Terrorists fight their wars in cyberspace as well as on the ground. However, while politicians and the media have hotly debated the dangers of terrorists sabotaging the Internet, surprisingly little is known about terrorists’ actual use of the Internet.
In this timely and eye-opening volume, Gabriel Weimann reveals that terrorist organizations and their supporters maintain hundreds of websites, taking advantage of the unregulated, anonymous, and accessible nature of the Internet to target an array of messages to diverse audiences. Drawing on a seven-year study of the World Wide Web, the author examines how modern terrorist organizations exploit the Internet to raise funds, recruit members, plan and launch attacks, and publicize their chilling results. Weimann also investigates the effectiveness of counterterrorism measures and warns that this cyberwar may cost us dearly in terms of civil rights.
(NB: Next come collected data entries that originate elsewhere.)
(* ===== verification/ZsetExamples.v ===== *)
(** * Sorted sets: concrete lists and sets

    A skip list of five doubles with members, built by insertions at several
    levels, and a sorted set over the dict of dict.c; the theorems on both applied
    to them. *)

From Stdlib Require Import SpecFloat.
From stdpp Require Import sorting gmap.
From S2P Require Import Prelude SdsText Dict DictProofs DictMap Skiplist SkiplistOrder SkiplistRepr SkiplistLinks SkiplistProofs SkiplistInsert SkiplistDelete SkiplistUpdate SkiplistRank SkiplistRange SkiplistNth SkiplistDeleteRange Zset ZsetProofs ZsetHistory.

Module ZsetExamples.
Import SdsText Dict DictProofs DictMap Skiplist SkiplistOrder SkiplistRepr SkiplistLinks SkiplistProofs
  SkiplistInsert SkiplistDelete SkiplistUpdate SkiplistRank SkiplistRange SkiplistNth SkiplistDeleteRange Zset ZsetProofs
  ZsetHistory.

Abbreviation double_heap := (gmap address (zskiplistNode (T := spec_float))).

(** Doubles. *)
Definition one : spec_float := S754_finite false 4503599627370496 (-52).
Definition two : spec_float := S754_finite false 4503599627370496 (-51).
Definition three : spec_float := S754_finite false 6755399441055744 (-51).
Definition minus_one : spec_float := S754_finite true 4503599627370496 (-52).
Definition infinity : spec_float := S754_infinity false.

(** Insertions at given addresses and levels, with what they need. *)
Definition item : Type := spec_float * list Z * nat * address.

Fixpoint build (h : double_heap) (zsl : zskiplist) (es : list item) : option (double_heap * zskiplist) :=
  match es with
  | [] => Some (h, zsl)
  | (s, e, lvl, a) :: es =>
      if bool_decide (h !! a = None) then '(h, zsl, _) ← zslInsert h zsl s e lvl a; build h zsl es else None
  end.

Fixpoint buildable (l : list (spec_float * list Z)) (es : list item) : bool :=
  match es with
  | [] => true
  | (s, e, lvl, a) :: es =>
      negb (isnan s) && forallb (λ k, negb (keq k (s, e))) l && (1 <=? lvl)%nat && (lvl <=? ZSKIPLIST_MAXLEVEL)%nat &&
      buildable (zinsert (s, e) l) es
  end.

Definition keys_after (l : list (spec_float * list Z)) (es : list item) : list (spec_float * list Z) :=
  foldl (λ l '(s, e, _, _), zinsert (s, e) l) l es.

Lemma build_holds es h zsl l h' zsl' : holds h zsl l → buildable l es = true → build h zsl es = Some (h', zsl') →
  holds h' zsl' (keys_after l es).
Proof.
  revert h zsl l. induction es as [|[[[s e] lvl] a] es IH]; intros h zsl l Hh Hb E; [by injection E as -> ->|].
  cbn [build] in E. cbn [buildable] in Hb. cbn [keys_after foldl].
  case_bool_decide as Ha; [|done]. apply andb_true_iff in Hb as [[[[Hs Hk]%andb_true_iff Hl1]%andb_true_iff Hl2]%andb_true_iff Hb].
  apply negb_true_iff in Hs. apply Nat.leb_le in Hl1, Hl2. destruct Hh as (ns & Hr & <-).
  destruct (zslInsert_spec h zsl ns s e lvl a Hr Hs) as (A & B & h1 & zsl1 & -> & E1 & Hr1 & _ & HA & HB & _); [|done|done|].
  { intros n Hn. apply negb_true_iff. apply forallb_forall with (x := e_key n) in Hk; [done|].
    apply list_elem_of_In. by apply list_elem_of_fmap_2. }
  rewrite E1 in E. simpl in E. apply (IH h1 zsl1); [|done|done].
  exists (A ++ mkEntry a lvl s e :: B). split; [done|]. rewrite zinsert_split; [|done|by destruct HB].
  unfold zkeys. by rewrite fmap_app.
Qed.

Definition items : list item :=
  [(two, [98], 2%nat, 10%positive); (one, [97], 1%nat, 11%positive); (three, [99], 4%nat, 12%positive);
   (two, [97; 97], 1%nat, 13%positive); (minus_one, [], 3%nat, 14%positive)].

Definition five_nodes : double_heap * zskiplist :=
  default (∅, mkZsl 1 None 0 1) (let '(h, zsl) := zslCreate ∅ 9%positive in build h zsl items).

Definition five_keys : list (spec_float * list Z) :=
  [(minus_one, []); (one, [97]); (two, [97; 97]); (two, [98]); (three, [99])].

Lemma five_holds : holds five_nodes.1 five_nodes.2 five_keys.
Proof.
  assert (∃ h zsl, (let '(h0, zsl0) := zslCreate (∅ : double_heap) 9%positive in build h0 zsl0 items) = Some (h, zsl))
    as (h & zsl & E).
  { destruct (let '(h0, zsl0) := zslCreate (∅ : double_heap) 9%positive in build h0 zsl0 items) as [[h zsl]|] eqn:E; [eauto|].
    vm_compute in E. done. }
  unfold five_nodes. rewrite E. simpl. destruct (zslCreate (∅ : double_heap) 9%positive) as [h0 zsl0] eqn:E0.
  destruct (zslCreate_repr _ _ _ _ E0) as [Hr _].
  apply (build_holds items h0 zsl0 []); [by exists []|by vm_compute|done].
Qed.

Example five_shape : zsl_length five_nodes.2 = 5 ∧ zsl_level five_nodes.2 = 4%nat ∧ zsl_tail five_nodes.2 = Some 12%positive.
Proof. by vm_compute. Qed.

Lemma zslInsert_correct_witness :
  ∃ h' zsl', zslInsert five_nodes.1 five_nodes.2 two [97; 98] 5 20%positive = Some (h', zsl', 20%positive) ∧
    holds h' zsl' [(minus_one, []); (one, [97]); (two, [97; 97]); (two, [97; 98]); (two, [98]); (three, [99])] ∧
    ∃ n, h' !! 20%positive = Some n ∧ score n = two ∧ ele n = Some [97; 98].
Proof.
  pose proof (zslInsert_correct five_nodes.1 five_nodes.2 five_keys two [97; 98] 5 20%positive five_holds) as Hx.
  apply Hx; [done| |vm_compute; lia|by vm_compute].
  intros k Hk. repeat (apply elem_of_cons in Hk as [->|Hk]; [by vm_compute|]). by apply not_elem_of_nil in Hk.
Defined.

Lemma zslDelete_correct_witness :
  ∃ h' zsl' x, zslDelete five_nodes.1 five_nodes.2 two [98] false = Some (h', zsl', x) ∧
    holds h' zsl' (zdelete (two, [98]) five_keys) ∧
    match x with
    | Some p => Exists (λ k, keq k (two, [98]) = true) five_keys ∧ is_Some (five_nodes.1 !! p) ∧ h' !! p = None
    | None => Forall (λ k, keq k (two, [98]) = false) five_keys ∧ h' = five_nodes.1 ∧ zsl' = five_nodes.2
    end.
Proof. exact (zslDelete_correct five_nodes.1 five_nodes.2 five_keys two [98] five_holds eq_refl). Defined.

Lemma zslUpdateScore_correct_witness :
  ∃ h' zsl' y, zslUpdateScore five_nodes.1 five_nodes.2 one [97] infinity 2 20%positive = Some (h', zsl', y) ∧
    holds h' zsl' [(minus_one, []); (two, [97; 97]); (two, [98]); (three, [99]); (infinity, [97])] ∧
    ∃ n, h' !! y = Some n ∧ score n = infinity ∧ ele n = Some [97].
Proof.
  pose proof (zslUpdateScore_correct five_nodes.1 five_nodes.2 five_keys one [97] infinity 2 20%positive five_holds) as Hx.
  apply Hx; [done|done| | |vm_compute; lia|by vm_compute].
  - apply Exists_cons_tl. apply Exists_cons_hd. by vm_compute.
  - apply (bool_decide_eq_true (NoDup five_keys.*2)). by vm_compute.
Defined.

Lemma zslGetRank_correct_witness :
  zslGetRank five_nodes.1 five_nodes.2 two [98] = Some 4 ∧
  ∃ x, zslGetElementByRank five_nodes.1 five_nodes.2 3 = Some x ∧
    match five_keys !! 2%nat, x with
    | Some k, Some p => ∃ n, five_nodes.1 !! p = Some n ∧ score n = k.1 ∧ ele n = Some k.2
    | None, None => True
    | _, _ => False
    end.
Proof.
  pose proof (zslGetRank_correct five_nodes.1 five_nodes.2 five_keys two [98] 3 five_holds eq_refl) as Hx.
  apply Hx. lia.
Defined.

(** The scores in (1, 3], from the end. *)
Definition one_to_three : zrangespec := mkRange one three true false.

Lemma zslNthInRange_correct_witness :
  ∃ x, zslNthInRange five_nodes.1 five_nodes.2 one_to_three (-2) = Some x ∧
    match reverse (keys_in one_to_three five_keys) !! 1%nat, x with
    | Some k, Some p => ∃ nd, five_nodes.1 !! p = Some nd ∧ score nd = k.1 ∧ ele nd = Some k.2
    | None, None => True
    | _, _ => False
    end.
Proof.
  pose proof (zslNthInRange_correct five_nodes.1 five_nodes.2 five_keys one_to_three (-2) five_holds) as Hx.
  apply Hx; [by split|by vm_compute|by vm_compute; split].
Defined.

Example nth_answer : zslNthInRange five_nodes.1 five_nodes.2 one_to_three (-2) = Some (Some 10%positive).
Proof. by vm_compute. Qed.

(** ** A sorted set over the dict of dict.c *)

Definition member_type : dictType (list Z) address := {|
  hashFunction := λ k, uwrap 64 (foldr (λ c n, c + 31 * n) 7 k);
  keyDup := None;
  valDup := None;
  storedHashFunction := None;
  keyCompare := None;
  storedKeyCompare := None;
  keyLen := None;
  keyCompareWithLen := None;
  resizeAllowed := None;
  no_value := false;
  force_full_rehash := false
|}.

Lemma member_ok : type_ok member_type (λ k : list Z, k) (λ k, uwrap 64 (foldr (λ c n, c + 31 * n) 7 k)).
Proof.
  constructor; [by intros k []| |done|done|done]. intros d k1 k2. unfold dictGetKeyCmpFunc.
  by destruct (useStoredKeyApi d).
Qed.

#[local] Instance member_api : DictApi (dict (list Z) address) (list Z) address eptr :=
  dict_api member_type DICT_RESIZE_ENABLE.
#[local] Instance member_laws : DictLaws member_api (λ k : list Z, k) (λ v : address, v) :=
  dict_laws member_type DICT_RESIZE_ENABLE (λ k : list Z, k) _ member_ok.

Definition malloc (h : double_heap) : address := fresh (map_to_list h).*1.

Lemma malloc_free h : h !! malloc h = None.
Proof.
  destruct (h !! malloc h) as [n|] eqn:E; [|done]. exfalso. apply (infinite_is_fresh (map_to_list h).*1).
  apply elem_of_map_to_list in E. change (malloc h) with (malloc h, n).1 in E. by apply (list_elem_of_fmap_2 fst) in E.
Qed.

(** Additions of all kinds, a removal, ranks and a range. *)
Definition low_draw : Z := 5.
Definition high_draw : Z := 2147483646.
Definition commands : list (zop spec_float) :=
  [ZAdd one [97] 0 [low_draw; high_draw]; ZAdd two [98] 0 [high_draw]; ZAdd three [99] ZADD_IN_XX [high_draw];
   ZAdd one [97] ZADD_IN_INCR [low_draw; low_draw; high_draw]; ZAdd minus_one [100] ZADD_IN_NX [high_draw];
   ZAdd one [98] ZADD_IN_GT [high_draw]; ZRank [98] false; ZScore [97]; ZDel [100]; ZCard;
   ZRemRangeByScore one_to_three; ZCard].

Lemma commands_ok : Forall zop_ok commands.
Proof.
  unfold commands. repeat (apply list.Forall_cons_2); try apply list.Forall_nil_2; simpl; try done;
    repeat ((apply Exists_cons_hd; vm_compute; congruence) || apply Exists_cons_tl).
Qed.

Lemma zset_refines_map_witness :
  let '(h0, zs0) := createZsetObject (D := dict (list Z) address) (∅ : double_heap) (malloc ∅) in
  ∃ h' zs' ns, zrun malloc h0 zs0 commands = Some (h', zs', (zspec_run ∅ commands).2) ∧ zset_repr h' zs' ns ∧
    scores ns = (zspec_run ∅ commands).1.
Proof. exact (zset_refines_map malloc malloc_free ∅ commands commands_ok). Defined.

(** The answers: three members at most, 1 + 1 = 2, and in the end an empty set. *)
Example commands_answers :
  (zspec_run ∅ commands).2 =
    [AnsAdd (mkAdd 1 ZADD_OUT_ADDED (Some one)); AnsAdd (mkAdd 1 ZADD_OUT_ADDED (Some two)); AnsAdd (mkAdd 1 ZADD_OUT_NOP None);
     AnsAdd (mkAdd 1 ZADD_OUT_UPDATED (Some two)); AnsAdd (mkAdd 1 ZADD_OUT_ADDED (Some minus_one)); AnsAdd (mkAdd 1 ZADD_OUT_NOP None);
     AnsRank 2 (Some two); AnsScore (Some two); AnsInt 1; AnsInt 2; AnsInt 2; AnsInt 0].
Proof. by vm_compute. Qed.

End ZsetExamples.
Illustrated with numerous examples taken from terrorist websites, Terror on the Internet offers the definitive introduction to this emerging and dynamic arena. Weimann lays bare the challenges we collectively face in confronting the growing and increasingly sophisticated terrorist presence on the Net. A publication of the United States Institute of Peace, distributed by Potomac Books, Inc.
Gabriel Weimann is a professor of communications at the University of Haifa, Israel, and a former senior fellow at the United States Institute of Peace. A prolific analyst of terrorism and the mass media, his publications include five books, among them Communicating Unreality: Mass Media and Reconstruction of Realities and The Theater of Terror: The Mass Media and International Terrorism. He lives in Israel.